The authors have a robust dataset (n = 732 offspring sampled over 3 years), high-quality spatial cognition data collected with a procedure that has been well-honed over the years, and couple the data with solid statistical procedures that address many potential covariates and potentially confounding factors. In addition, the authors are careful in the discussion to elaborate on the many potential alternative explanations from the results and questions that are likely to arise in the minds of readers (e.g., how are females assessing male spatial ability?)

Weaknesses:

Overall, no major weaknesses were identified in this study. As always, there are editorial issues that I would encourage the authors to consider, including presentation of data/results and clarification on some statistical issues. Overall, however, this is an excellent study that will make an important contribution to our understanding of the evolution of cognition and targets of sexual selection.

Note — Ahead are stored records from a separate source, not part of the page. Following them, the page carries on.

(** * Contact Center Insights: transcript fusion and schema validation

    A shallow embedding of the notebook
    [contact_center_insights_for_nvidia.ipynb]: the pydantic data model
    (Utterance, Transcript, Entities, the metric classes, Evaluation,
    Result), the nested function [extract_transcript], the function
    [combine_and_format_results], the construction of the Transcript
    and the JSON text of the Result that the last cell writes, followed
    by the properties of the specification that concern them. *)

From Stdlib Require Import ZArith NArith Ascii String QArith_base Lia.
From Stdlib Require Import DecimalString DecimalPos DecimalZ.
From stdpp Require Import base list sorting gmap.

Local Open Scope Z_scope.

(** ** Python text

    A Python [str] is a sequence of Unicode code points. *)

Definition str : Type := list N.

(** The text of an ASCII literal of the source. *)
Definition py (s : string) : str :=
  map N_of_ascii (list_ascii_of_string s).

Fixpoint str_eqb (s t : str) : bool :=
  match s, t with
  | [], [] => true
  | c :: s', d :: t' => N.eqb c d && str_eqb s' t'
  | _, _ => false
  end.

(** [str.isspace] for one code point: the table of CPython's
    [_PyUnicode_IsWhitespace]. *)
Definition is_space (c : N) : bool :=
  ((9 <=? c) && (c <=? 13) || (28 <=? c) && (c <=? 32)
   || (c =? 133) || (c =? 160) || (c =? 5760)
   || (8192 <=? c) && (c <=? 8202)
   || (c =? 8232) || (c =? 8233) || (c =? 8239) || (c =? 8287)
   || (c =? 12288))%N.

Fixpoint lstrip (s : str) : str :=
  match s with
  | [] => []
  | c :: s' => if is_space c then lstrip s' else s
  end.

Definition rstrip (s : str) : str := rev (lstrip (rev s)).

(** [s.strip()] with no argument. *)
Definition strip (s : str) : str := rstrip (lstrip s).

(** ** Exceptions

    The only exception raised by the transcript code itself is the
    [IndexError] of [alternative.words[0]] on an empty word list. *)

Inductive exn : Type :=
| IndexError.

Inductive exc (A : Type) : Type :=
| Return (a : A)
| Raise (e : exn).
Arguments Return {A} a.
Arguments Raise {A} e.

Definition exc_bind {A B} (m : exc A) (k : A -> exc B) : exc B :=
  match m with
  | Return a => k a
  | Raise e => Raise e
  end.

Notation "x <- m ;; k" := (exc_bind m (fun x => k))
  (at level 100, m at next level, right associativity).

(** ** Recognition results (the fields of the Riva messages the notebook
    reads)

    [start_time] is an [int32] field of the protobuf message, a
    millisecond offset. *)

Module WordInfo.
Record t : Type := Build { start_time : Z }.
End WordInfo.

Module Alternative.
Record t : Type := Build { transcript : str; words : list WordInfo.t }.
End Alternative.

Module SpeechRecognitionResult.
Record t : Type := Build { alternatives : list Alternative.t }.
End SpeechRecognitionResult.

Definition in_int32 (z : Z) : Prop := - 2 ^ 31 <= z < 2 ^ 31.

Definition int32_results (results : list SpeechRecognitionResult.t) : Prop :=
  Forall (fun r =>
    Forall (fun a =>
      Forall (fun w => in_int32 (WordInfo.start_time w)) (Alternative.words a))
      (SpeechRecognitionResult.alternatives r)) results.

(** ** The data model of the transcript *)

Module Utterance.
Record t : Type := Build { time : Z; speaker : Z; spoken_words : str }.
End Utterance.

Module Transcript.
Record t : Type := Build { utterances : list Utterance.t; call_duration : Z }.
End Transcript.

(** The dictionaries appended by [extract_transcript], with the keys
    ['transcript'], ['start_time'] and ['speaker']. *)
Module Entry.
Record t : Type := Build { transcript : str; start_time : Z; speaker : Z }.
End Entry.

(** ** [extract_transcript]

    <<
    transcript_results = []
    for result in results:
        for alternative in result.alternatives:
            transcript_results.append({
                'transcript': alternative.transcript,
                'start_time': alternative.words[0].start_time,
                'speaker': speaker_label })
    return transcript_results
    >> *)

(** [alternative.words[0].start_time] *)
Definition first_word_start_time (alternative : Alternative.t) : exc Z :=
  match Alternative.words alternative with
  | [] => Raise IndexError
  | w :: _ => Return (WordInfo.start_time w)
  end.

(** The inner loop, threading the list built so far. *)
Fixpoint extract_alternatives (alternatives : list Alternative.t)
    (speaker_label : Z) (transcript_results : list Entry.t)
    : exc (list Entry.t) :=
  match alternatives with
  | [] => Return transcript_results
  | alternative :: rest =>
      st <- first_word_start_time alternative ;;
      extract_alternatives rest speaker_label
        (transcript_results ++
           [Entry.Build (Alternative.transcript alternative) st speaker_label])
  end.

(** The outer loop. *)
Fixpoint extract_results (results : list SpeechRecognitionResult.t)
    (speaker_label : Z) (transcript_results : list Entry.t)
    : exc (list Entry.t) :=
  match results with
  | [] => Return transcript_results
  | result :: rest =>
      acc <- extract_alternatives
               (SpeechRecognitionResult.alternatives result)
               speaker_label transcript_results ;;
      extract_results rest speaker_label acc
  end.

Definition extract_transcript (results : list SpeechRecognitionResult.t)
    (speaker_label : Z) : exc (list Entry.t) :=
  extract_results results speaker_label [].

Reviewer #3 (Public review):

Summary:

The authors presented evidence that spatial cognition in this population is under sexual selection, with extra-pair males, primarily chosen by the females, having better spatial cognition than males they cuckolded and males with better spatial cognition having more extra-pair young.

Strengths:

This cognitive ecology study was conducted on a well-known long-term study population of free-ranging mountain chickadees. This strong base, alongside a thorough study design and extensive statistical analyses, enabled the authors to address research questions that few other labs can address, making this a potentially powerful study of broad general interest.

Weaknesses:

Throughout the manuscript, there is a focus on the "mean number of location errors per trial over the first 20 trials". Performance changes across trials, so why weren't learning vs peak performance analyzed separately? Similarly, authors also describe results in the context of the entire task, but sometimes in the context of the first 20 trials - why is one prioritised over the other, and why is the emphasis not always consistent? Are the results across the two generally the same? A more thorough explanation addressing all these points is necessary.

Lines 429-432: Why was a categorical (i.e., chi-square test) and not a numerical comparison implemented? A numerical statistical test would capture more of the variation (i.e., the number of years separating the social and EPY males).